The title conversations in Jill Sprecher's "13 Conversations About One Thing" are all about happiness. The film is presented in 13 vignettes, all following a group of six characters. There's ambitious lawyer Troy (Matthew McConaughey), a happier-than-thou hotshot whose personal idyll comes to an end when he engages in a hit-and-run. There's struggling cleaning lady Beatrice (Clea DuVall), who somehow manages to hang on to her idealism even after suffering from an injury, angering her cynical co-worker Dorrie (Tia Texada). There's middle-aged couple Walter and Patricia (John Turturro and Amy Irving), whose marriage begins to fall apart when Walker has an affair with a student. There's Gene (Alan Arkin), a beleaguered office wonk whose son is falling deeper into drug addiction. 

The stories all eventually intersect, but that's not the point of "13 Conversations." The film is contemplative and, well, conversational. It's like a Jim Jarmusch film, but the conversations actually have direction and meaning. It takes place in those moments when one realizes that they aren't happy with their lot, and have to face a reckoning about what to do next. 

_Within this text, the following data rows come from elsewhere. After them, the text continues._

(** So it leaves the mount table and the patterns alone. *)
Lemma poll_remove_env p s b s' :
  gam_poll_basic_remove_subscription p s = Ok (b, s') ->
  sv_fs s' = sv_fs s /\ sv_world s' = sv_world s /\ sv_excludes s' = sv_excludes s.
Proof.
  intros E.
  pose proof (unseen_poll_remove _ p (unseen_fs (sv_fs s, sv_world s)) s) as Hf.
  pose proof (unseen_poll_remove _ p (unseen_excludes (sv_excludes s)) s) as He.
  assert (set_sv_fs (sv_fs s, sv_world s) s = s) as Ef by by destruct s.
  assert (set_sv_excludes (sv_excludes s) s = s) as Ee by by destruct s.
  rewrite Ef, E in Hf. rewrite Ee, E in He. injection Hf as Hf. injection He as He.
  split; [by rewrite Hf|]. split; [by rewrite Hf|by rewrite He].
Qed.

Lemma blind_fs_call {A} cs (f : _ -> A * _) : commutes (with_conns cs) (fs_call f).
Proof. intros s. unfold fs_call. simpl. by destruct (f _). Qed.
Hint Resolve blind_fs_call : commute.

(** Freeing a listener does not look at the connections. *)
Lemma blind_listener_free cs l : commutes (with_conns cs) (gam_listener_free l).
Proof.
  assert (forall p, commutes (with_conns cs) (gam_listener_free_subscription l p)).
  { intros p. unfold gam_listener_free_subscription, gam_remove_subscription, free_if_inotify,
      is_running, gam_poll_remove_subscription, gam_kernel_remove_subscription,
      gam_server_get_kernel_handler, gam_subscription_free.
    commute. }
  assert (forall fuel, commutes (with_conns cs) (free_subscriptions fuel l))
    by (induction fuel; simpl; commute).
  unfold gam_listener_free. commute.
Qed.
End Unseen.

(** ** Releasing a listener's subscriptions *)

Section Release.
Context {os : OS} {glib : GLib} {laws : OSLaws os}.
Abbreviation M := (ST server).

(** The polling backend is responsible for [path]: no pattern excludes it and
    its filesystem is polled. *)
Definition polled (path : string) (s : server) : Prop :=
  gam_exclude_check (sv_excludes s) (Some path) = false /\
  (gam_fs_get_mon_type path (sv_fs s, sv_world s)).1 = GFS_MT_POLL.

(** The mount table as the lookup leaves it. *)
Definition looked_up (path : string) (s : server) : server :=
  set_sv_fs (gam_fs_get_mon_type path (sv_fs s, sv_world s)).2 s.

(** Then both dispatchers call it. *)
Lemma polled_dispatch p sb s :
  subs (sv_heap s) !! p = Some sb -> polled (sub_path sb) s ->
  poll_handler (sv_ctl s) = GAMIN_P_BASIC ->
  let s1 := looked_up (sub_path sb) s in
  gam_add_subscription (Some p) s = gam_poll_basic_add_subscription p s1 /\
  gam_remove_subscription (Some p) s = gam_poll_basic_remove_subscription p s1.
Proof.
  intros Hsb [Hex Hmt] Hpo s1. unfold gam_add_subscription, gam_remove_subscription.
  rewrite !(bind_Ok _ _ _ _ _ (load_sub_Ok _ _ _ Hsb)).
  assert (gets (fun st => gam_exclude_check (sv_excludes st) (Some (sub_path sb))) s
    = Ok (false, s)) as E by (unfold gets; by rewrite Hex).
  rewrite !(bind_Ok _ _ _ _ _ E). clear E.
  assert (fs_call (gam_fs_get_mon_type (sub_path sb)) s = Ok (GFS_MT_POLL, s1)) as E.
  { unfold fs_call, s1, looked_up. rewrite <- Hmt. by destruct (gam_fs_get_mon_type _ _). }
  rewrite !(bind_Ok _ _ _ _ _ E). clear E.
  unfold gam_poll_add_subscription, gam_poll_remove_subscription, gets, mbind, ST_bind.
  simpl. by rewrite Hpo.
Qed.

(** The same for the lookups of several removals, one after the other. *)
Fixpoint all_polled (ex : excludes_state) (paths : list string) (fw : fs_state * world) : Prop :=
  match paths with
  | [] => True
  | path :: paths =>
      gam_exclude_check ex (Some path) = false /\
      (gam_fs_get_mon_type path fw).1 = GFS_MT_POLL /\
      all_polled ex paths (gam_fs_get_mon_type path fw).2
  end.

Definition sub_paths (ps : list ptr) (s : server) : list string :=
  omap (fun p => sub_path <$> subs (sv_heap s) !! p) ps.

Lemma sub_paths_ext ps s s' :
  (forall q, q ∈ ps -> subs (sv_heap s') !! q = subs (sv_heap s) !! q) ->
  sub_paths ps s' = sub_paths ps s.
Proof.
  intros H. unfold sub_paths. induction ps as [|q ps IH]; [done|]. simpl.
  rewrite (H q) by by left. destruct (sub_path <$> _); [f_equal|]; apply IH; intros p Hp;
    apply H; by right.
Qed.

(** A listener that is left with the subscriptions [ps]. *)
Record releasing (l : ptr) (ps : list ptr) (s : server) : Prop := {
  rl_inv : inv idle s;
  rl_poll : poll_handler (sv_ctl s) = GAMIN_P_BASIC;
  rl_listener : exists ln, listeners (sv_heap s) !! l = Some ln /\ ln_subs ln = ps;
  rl_strays n x p sb : nodes (sv_heap s) !! n = Some x -> p ∈ nd_subs x ->
    subs (sv_heap s) !! p = Some sb -> sub_listener sb = Some l -> p ∈ ps;
  rl_polled : all_polled (sv_excludes s) (sub_paths ps s) (sv_fs s, sv_world s)
}.

(** What the release of [ps] has changed. *)
Record released (l : ptr) (ps : list ptr) (s s' : server) : Prop := {
  rd_view : conns_view s = conns_view s';
  rd_fewer : fewer_subs s s';
  rd_subs q : q ∉ ps -> subs (sv_heap s') !! q = subs (sv_heap s) !! q;
  rd_freed q : q ∈ ps -> subs (sv_heap s') !! q = None;
  rd_others l' : l' <> l -> listeners (sv_heap s') !! l' = listeners (sv_heap s) !! l'
}.
(* ===== verification/KernelClients.v ===== *)
(** * Clients of a kernel backend

    What subscribes, unsubscribes and frees subscriptions is the code of the
    connections ([gam_connection_request], [gam_listener_free]), which asks
    [gam_add_subscription] and [gam_remove_subscription] for the backend.
    [KernelSafe] is what a kernel backend promises to this code; under it the
    code completes and keeps the backend's invariant, as long as the paths are
    still the kernel's when they are looked up again. *)

From S2P Require Import Prelude Protocol EventQueue Monad OS Excludes.
From S2P Require Import Fs State Subscription Listener ConnSend Inv.
From S2P Require Import Emit PollGeneric PollBasic Safety Server Frames.
From S2P Require Import Connection.

Local Open Scope Z_scope.

(** The same subscription, up to what cancelling changes. *)
Definition alike (sb sb' : GamSubscription) : Prop :=
  sub_path sb' = sub_path sb /\ sub_pathlen sb' = sub_pathlen sb /\
  sub_is_dir sb' = sub_is_dir sb /\ sub_listener sb' = sub_listener sb /\ sub_reqno sb' = sub_reqno sb.

#[export] Instance alike_preorder : PreOrder alike.
Proof.
  split; [by intros sb|]. intros x y z (? & ? & ? & ? & ?) (? & ? & ? & ? & ?). unfold alike. intuition congruence.
Qed.

Section Kept.
Context {os : OS} {kern : KernelState}.

(** A live subscription with a live listener stays one. *)
Definition kept (q : ptr) (s s' : server) : Prop := forall sb l,
  subs (sv_heap s) !! q = Some sb -> sub_listener sb = Some l -> is_Some (listeners (sv_heap s) !! l) ->
  exists sb', subs (sv_heap s') !! q = Some sb' /\ alike sb sb' /\ is_Some (listeners (sv_heap s') !! l).

Lemma kept_sub_ok q name s s' : kept q s s' -> sub_ok q name s -> sub_ok q name s'.
Proof.
  intros Hk (sb & l & Hsb & Hp & Hlen & Hl & Hln). destruct (Hk sb l Hsb Hl Hln) as (sb' & ? & (? & ? & _ & ? & _) & ?).
  exists sb', l. split; [done|]. split; [congruence|]. split; [congruence|]. split; [congruence|done].
Qed.
End Kept.
(* ===== verification/Dnotify.v ===== *)
(** * The dnotify backend ([server/gam_dnotify.c], the rest)

    The signal handler of [DnotifyTables] only notes the descriptor; the main
    loop then calls [gam_dnotify_pipe_handler], which scans the directory of
    each descriptor noted.  Subscriptions go to [PollDnotify]. *)

From S2P Require Import Prelude Protocol Monad OS Fs State.
From S2P Require Import PollGeneric DnotifyTables PollDnotify Server.

Local Open Scope Z_scope.

#[local] Existing Instance dnotify_kernel.

Section Dnotify.
Context {os : OS} {glib : GLib} {dn : Dnotify os}.
Abbreviation M := (ST server).

(** ** Signals *)

(** [g_queue_pop_tail]: [None] when the queue is empty. *)
Definition pop_change : M (option Z) :=
  q ← dn_gets changes;
  match last q with
  | None => mret None
  | Some fd => _ ← dn_modify (set_changes (removelast q)); mret (Some fd)
  end.

(** One descriptor signalled. *)
Definition dnotify_handle_change (fd : Z) : M unit :=
  _ ← lock_dnotify;
  data ← dn_gets (fun k => fd_hash k !! fd);
  _ ← unlock_dnotify;
  match data with
  | None => mret tt
  | Some data =>
      d ← dn_load data;
      fuel ← gets (fun s => size (nodes (sv_heap s)));
      gam_poll_generic_scan_directory (S fuel) (dn_path d)
  end.

(** The [while] loop: the descriptor 0 converts to a null pointer, which ends
    it as the end of the queue does. *)
Fixpoint dnotify_pipe_loop (fuel : nat) : M unit :=
  match fuel with
  | O => fail OutOfFuel
  | S fuel =>
      o ← pop_change;
      match o with
      | None => mret tt
      | Some fd =>
          if fd =? 0 then mret tt
          else _ ← dnotify_handle_change fd; dnotify_pipe_loop fuel
      end
  end.

Definition gam_dnotify_pipe_handler : M bool :=
  _ ← dn_call pipe_read;
  q ← dn_gets changes;
  _ ← dnotify_pipe_loop (S (length q));
  mret true.

(** ** Subscriptions *)

Definition gam_dnotify_add_subscription (sub : ptr) : M bool :=
  r ← gam_poll_add_subscription sub;
  if negb r then mret false else mret true.

Definition gam_dnotify_remove_subscription (sub : ptr) : M bool :=
  r ← gam_poll_remove_subscription sub;
  if negb r then mret false else mret true.

Definition gam_dnotify_remove_all_for (listener : ptr) : M bool :=
  r ← gam_poll_remove_all_for listener;
  if negb r then mret false else mret true.

(** ** Initialisation *)

Definition gam_dnotify_init : M bool :=
  ok ← gam_poll_dnotify_init;
  if negb ok then mret false
  else
    piped ← sys make_pipe;
    if negb piped then mret false
    else
      _ ← dn_modify (fun k => set_fd_hash ∅ (set_path_hash ∅ (set_changes [] k)));
      _ ← gam_server_install_kernel_hooks GAMIN_K_DNOTIFY;
      mret true.
End Dnotify.

#[export] Instance dnotify_backend {os : OS} {glib : GLib} {dn : Dnotify os}
  : KernelBackend os dnotify_kernel := {|
  hook_kernel_init := gam_dnotify_init;
  hook_kernel_add := gam_dnotify_add_subscription;
  hook_kernel_remove := gam_dnotify_remove_subscription;
  hook_kernel_remove_all_for := gam_dnotify_remove_all_for
|}.
(* ===== verification/InotifyHelper.v ===== *)
(** * The inotify helper and backend ([server/inotify-helper.c], [server/gam_inotify.c])

    The helper keeps the list of the backend's subscriptions and turns its
    callbacks into full paths; the backend maps inotify masks to gamin events
    and is the instance of [KernelBackend] that the dispatch of [Server]
    calls. *)

From S2P Require Import Prelude Protocol Monad OS Fs State.
From S2P Require Import Subscription Listener Emit PollGeneric PollBasic Server.
From S2P Require Import InotifyState InotifyKernel InotifyMissing InotifyPath.

Local Open Scope Z_scope.

#[local] Existing Instance inotify_kernel.

(** [ih_mask_to_EventType]; [-1] for what gamin has no event for. *)
Definition ih_mask_to_EventType (mask : Z) : Z :=
  let mask := mask .& (~. IN_ISDIR) in
  if (mask =? IN_MODIFY) || (mask =? IN_ATTRIB) then GAMIN_EVENT_CHANGED
  else if (mask =? IN_MOVE_SELF) || (mask =? IN_MOVED_FROM) || (mask =? IN_DELETE)
          || (mask =? IN_DELETE_SELF) then GAMIN_EVENT_DELETED
  else if (mask =? IN_CREATE) || (mask =? IN_MOVED_TO) then GAMIN_EVENT_CREATED
  else -1.

Section Callbacks.
Context {os : OS} {glib : GLib} {ino : Inotify os}.
Abbreviation M := (ST server).

(** ** Callbacks of [gam_inotify.c] *)

Definition gam_inotify_send_initial_events (pathname : string) (sub : ptr)
  (is_dir was_missing : bool) : M unit :=
  gevent ← (if was_missing then mret GAMIN_EVENT_CREATED
            else
              exists_ ← sys (file_exists pathname);
              mret (if exists_ : bool then GAMIN_EVENT_EXISTS else GAMIN_EVENT_DELETED));
  _ ← gam_server_emit_one_event pathname is_dir gevent sub true;
  _ ← when is_dir
    (dir ← sys (dir_names pathname);
     match dir with
     | Some names =>
         for_each names (fun filename =>
           let fullname := (pathname ++ "/" ++ filename)%string in
           file_is_dir ← sys (lstat_ifdir fullname);
           gam_server_emit_one_event fullname file_is_dir gevent sub true)
     | None => mret tt
     end);
  when (negb was_missing)
    (gam_server_emit_one_event pathname is_dir GAMIN_EVENT_ENDEXISTS sub true).

Definition gam_inotify_event_callback (fullpath : string) (mask : Z) (sub : ptr) : M unit :=
  s ← load sub;
  gam_server_emit_one_event fullpath (gam_subscription_is_dir (Some s))
    (ih_mask_to_EventType mask) sub true.

Definition gam_inotify_found_callback (fullpath : string) (sub : ptr) : M unit :=
  s ← load sub;
  gam_inotify_send_initial_events (sub_path s) sub (gam_subscription_is_dir (Some s)) true.

(** ** Callbacks of [inotify-helper.c] *)

Definition ih_event_callback (event sub : ptr) : M unit :=
  e ← iload (A := ik_event_t) event;
  s ← iload (A := ih_sub_t) sub;
  gam_inotify_event_callback (ihs_dirname s ++ "/" ++ ik_name e) (ik_mask e) (ihs_usersubdata s).

Definition ih_found_callback (sub : ptr) : M unit :=
  s ← iload (A := ih_sub_t) sub;
  match ihs_filename s with
  | Some filename =>
      let fullpath := (ihs_dirname s ++ "/" ++ filename)%string in
      exists_ ← sys (file_exists fullpath);
      when exists_ (gam_inotify_found_callback fullpath (ihs_usersubdata s))
  | None => gam_inotify_found_callback (ihs_dirname s ++ "/") (ihs_usersubdata s)
  end.

(** ** The helper *)

Definition ih_startup : M bool :=
  _ ← G_LOCK;
  ih ← ino_gets ih_of;
  if ih_initialized ih then _ ← G_UNLOCK; mret (ih_result ih)
  else
    result ← ip_startup;
    _ ← ino_modify (upd_ih (set_ih_result result));
    if negb result then _ ← G_UNLOCK; mret false
    else
      _ ← ino_modify (upd_ih (set_ih_initialized true));
      _ ← G_UNLOCK;
      mret true.

Definition ih_sub_add (sub : ptr) : M bool :=
  _ ← G_LOCK;
  l ← ino_gets (fun k => sub_list (ih_of k));
  _ ← g_assert (negb (g_list_find l sub));
  watching ← ip_start_watching sub;
  _ ← when (negb watching) (im_add sub);
  _ ← ino_modify (upd_ih (fun v => set_sub_list (sub :: sub_list v) v));
  _ ← G_UNLOCK;
  mret true.

Definition ih_sub_cancel (sub : ptr) : M bool :=
  _ ← G_LOCK;
  s ← iload (A := ih_sub_t) sub;
  _ ← when (negb (ihs_cancelled s))
    (l ← ino_gets (fun k => sub_list (ih_of k));
     _ ← g_assert (g_list_find l sub);
     _ ← iupdate sub (set_ihs_cancelled true);
     _ ← im_rm sub;
     _ ← ip_stop_watching sub;
     ino_modify (upd_ih (fun v => set_sub_list (g_list_remove (sub_list v) sub) v)));
  _ ← G_UNLOCK;
  mret true.

(** [ih_sub_foreach_worker]: the loop keeps the link behind the current one,
    which only its own iteration removes. *)
Definition ih_sub_foreach_worker (f : ptr -> M bool) (free : bool) : M unit :=
  _ ← G_LOCK;
  l ← ino_gets (fun k => sub_list (ih_of k));
  _ ← for_each l (fun sub =>
    b ← f sub;
    when b
      (_ ← ih_sub_cancel sub;
       when free (ih_sub_free sub)));
  G_UNLOCK.

Definition ih_sub_foreach (f : ptr -> M bool) : M unit := ih_sub_foreach_worker f false.
Definition ih_sub_foreach_free (f : ptr -> M bool) : M unit := ih_sub_foreach_worker f true.

(** ** The backend *)

Definition gam_inotify_init : M bool :=
  _ ← gam_poll_basic_init;
  _ ← gam_server_install_kernel_hooks GAMIN_K_INOTIFY2;
  ih_startup.

Definition gam_inotify_add_subscription (sub : ptr) : M bool :=
  s ← load sub;
  listener ← g_assert_ptr (gam_subscription_get_listener (Some s));
  _ ← gam_listener_add_subscription listener sub;
  let is_dir := gam_subscription_is_dir (Some s) in
  isub ← ih_sub_new (sub_path s) is_dir 0 sub;
  added ← ih_sub_add isub;
  if negb added then _ ← ih_sub_free isub; mret false
  else
    _ ← gam_inotify_send_initial_events (sub_path s) sub is_dir false;
    mret true.

Definition gam_inotify_remove_sub_pred (callerdata sub : ptr) : M bool :=
  s ← iload (A := ih_sub_t) sub; mret (bool_decide (ihs_usersubdata s = callerdata)).

Definition gam_inotify_remove_subscription (sub : ptr) : M bool :=
  _ ← ih_sub_foreach_free (gam_inotify_remove_sub_pred sub); mret true.

Definition gam_inotify_remove_listener_pred (callerdata sub : ptr) : M bool :=
  s ← iload (A := ih_sub_t) sub;
  gsub ← load (ihs_usersubdata s);
  mret (bool_decide (gam_subscription_get_listener (Some gsub) = Some callerdata)).

Definition gam_inotify_remove_all_for (listener : ptr) : M bool :=
  _ ← ih_sub_foreach_free (gam_inotify_remove_listener_pred listener); mret true.

(** The timers and the event source, with the layers put together. *)
Definition inotify_process : M bool :=
  ik_process_eq_callback (ip_event_callback ih_event_callback).
Definition inotify_scan_missing : M bool := im_scan_missing ip_start_watching ih_found_callback.
End Callbacks.

(** The hooks that [gam_inotify_init] installs; it installs no directory and
    file handlers. *)
Definition inotify_backend {os : OS} {glib : GLib} {ino : Inotify os}
  : KernelBackend os inotify_kernel := {|
  hook_kernel_init := gam_inotify_init;
  hook_kernel_add := gam_inotify_add_subscription;
  hook_kernel_remove := gam_inotify_remove_subscription;
  hook_kernel_remove_all_for := gam_inotify_remove_all_for
|}.

Definition inotify_handlers (os : OS) : KernelHandlers os inotify_kernel := {|
  hook_dir_handler _ _ := mret tt;
  hook_file_handler _ _ := mret tt
|}.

Ebert was impressed with Sprecher's work, writing that she captured something universal about the human condition. "The engine that drives the human personality," he wrote, "is our desire to be happy instead of sad, entertained instead of bored, inspired instead of disillusioned, informed rather than ignorant. It is not an easy business." For Ebert, this is a movie about how nothing makes sense and how happiness and pain are both random, despite our struggles toward one and away from the other. But this is not a nihilistic film. Because we are all connected, we can take joy from our place in the world. Life is amusing. Happiness is in the cracks.